India’s Jindal is exiting the deal under which it would have overseen one of Petroleos de Venezuela’s key installations for producing and processing heavy-crude oil for export, said the people, who asked not to be named discussing non-public information.
Despite the deal’s collapse, Jindal continues to operate Venezuela’s largest iron-ore complex, a project it has led since late 2023.

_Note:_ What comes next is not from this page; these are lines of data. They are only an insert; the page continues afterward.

(** * Version-resolution engine: semver, conventional commits, aggregation

    A shallow embedding of [src/semver.ts], [src/conventional_commits.ts] and the
    pure parts of [src/main.ts], with the properties the specification states
    about them.

    Conventions of the embedding.
    - A JavaScript string is a sequence of UTF-16 code units.  It is modelled
      by [string]; a character of the model stands for one code unit in the
      range 0..255, which covers every character the regular expressions of
      the sources name explicitly.
    - A JavaScript [number] is an IEEE double.  The numbers of these sources
      are integers, infinities and NaN; they are modelled by [Js.number], whose
      operations round as the doubles do and print as [String] prints them.
    - [undefined] is [None]; a thrown [Error] is the [Throw] result.
    - Logging through [@actions/core] has no effect on results and is left
      out. *)

From Stdlib Require Import ZArith NArith List Bool Ascii String Lia.
Import ListNotations.

Local Open Scope string_scope.
Local Open Scope Z_scope.

(** ** JavaScript strings, character classes and numbers *)

Module Js.

(** Code unit of a character. *)
Definition code (c : ascii) : N := N_of_ascii c.

Definition in_range (lo hi : N) (c : ascii) : bool :=
  ((lo <=? code c) && (code c <=? hi))%N.

(** [\d], i.e. [[0-9]]. *)
Definition is_digit (c : ascii) : bool := in_range 48 57 c.

(** [[1-9]]. *)
Definition is_nonzero_digit (c : ascii) : bool := in_range 49 57 c.

(** [[a-zA-Z]]. *)
Definition is_alpha (c : ascii) : bool := in_range 97 122 c || in_range 65 90 c.

(** [[a-zA-Z-]]. *)
Definition is_alpha_hyphen (c : ascii) : bool := is_alpha c || (c =? "-")%char.

(** [[0-9a-zA-Z-]]. *)
Definition is_alnum_hyphen (c : ascii) : bool := is_digit c || is_alpha_hyphen c.

(** [\w], i.e. [[A-Za-z0-9_]]. *)
Definition is_word (c : ascii) : bool := is_alpha c || is_digit c || (c =? "_")%char.

(** [\s] on code units below 256: TAB, LF, VT, FF, CR, SPACE and NBSP. *)
Definition is_space (c : ascii) : bool :=
  in_range 9 13 c || (code c =? 32)%N || (code c =? 160)%N.

(** Line terminators below 256: LF and CR.  [.] matches every other code unit. *)
Definition is_line_terminator (c : ascii) : bool :=
  (code c =? 10)%N || (code c =? 13)%N.

Definition is_dot (c : ascii) : bool := negb (is_line_terminator c).

(** [(?:.|\n)]: everything but CR. *)
Definition is_dot_or_lf (c : ascii) : bool := is_dot c || (code c =? 10)%N.

Fixpoint all (p : ascii -> bool) (s : string) : bool :=
  match s with
  | EmptyString => true
  | String c s' => p c && all p s'
  end.

(** The longest prefix of [s] whose characters satisfy [p], and what follows
    it: how a greedy [p*] reads [s] when the pattern after it cannot start
    with a character of [p]. *)
Fixpoint span (p : ascii -> bool) (s : string) : string * string :=
  match s with
  | EmptyString => (EmptyString, EmptyString)
  | String c s' =>
      if p c then let (a, b) := span p s' in (String c a, b)
      else (EmptyString, s)
  end.

(** [s.split(sep)] for a separator given as a character class: never the empty
    list, [""] splits into [[""]]. *)
Fixpoint split (sep : ascii -> bool) (s : string) : list string :=
  match s with
  | EmptyString => [EmptyString]
  | String c s' =>
      if sep c then EmptyString :: split sep s'
      else match split sep s' with
           | [] => [String c EmptyString]
           | x :: xs => String c x :: xs
           end
  end.

(** [s.startsWith(p)] together with the rest of [s] after [p]. *)
Fixpoint strip_prefix (p s : string) : option string :=
  match p, s with
  | EmptyString, _ => Some s
  | String a p', String b s' => if (a =? b)%char then strip_prefix p' s' else None
  | String _ _, EmptyString => None
  end.

(** [s.includes(needle)]. *)
Fixpoint includes (needle s : string) : bool :=
  match strip_prefix needle s with
  | Some _ => true
  | None => match s with
            | EmptyString => false
            | String _ s' => includes needle s'
            end
  end.

(** Truthiness of a string value: [""] is falsy. *)
Definition truthy (s : string) : bool :=
  match s with EmptyString => false | String _ _ => true end.

(** Truthiness of [string | undefined]. *)
Definition truthy_opt (o : option string) : bool :=
  match o with Some s => truthy s | None => false end.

The unraveling upgrader agreement is illustrative of PDVSA’s difficulties finding deep-pocketed partners to help revive Venezuela’s crude industry amid domestic political turmoil and crippling US sanctions.
Jindal didn’t respond to requests for comment. A spokesperson for PDVSA declined to comment.
Jindal agreed in May to partner with PDVSA in the Petrocedeno venture located in the the oil-rich Orinoco Belt. For Jindal, the $300 million plan to renovate upgrading equipment and make other improvements represented its first foray into the oil sector.
But the companies failed to reach a final agreement on control of the operation, the people said. Petrocedeno’s oil fields reached a maximum output of 160,000 barrels a day in the mid-2000s.
--With assistance from Lou Del Bello.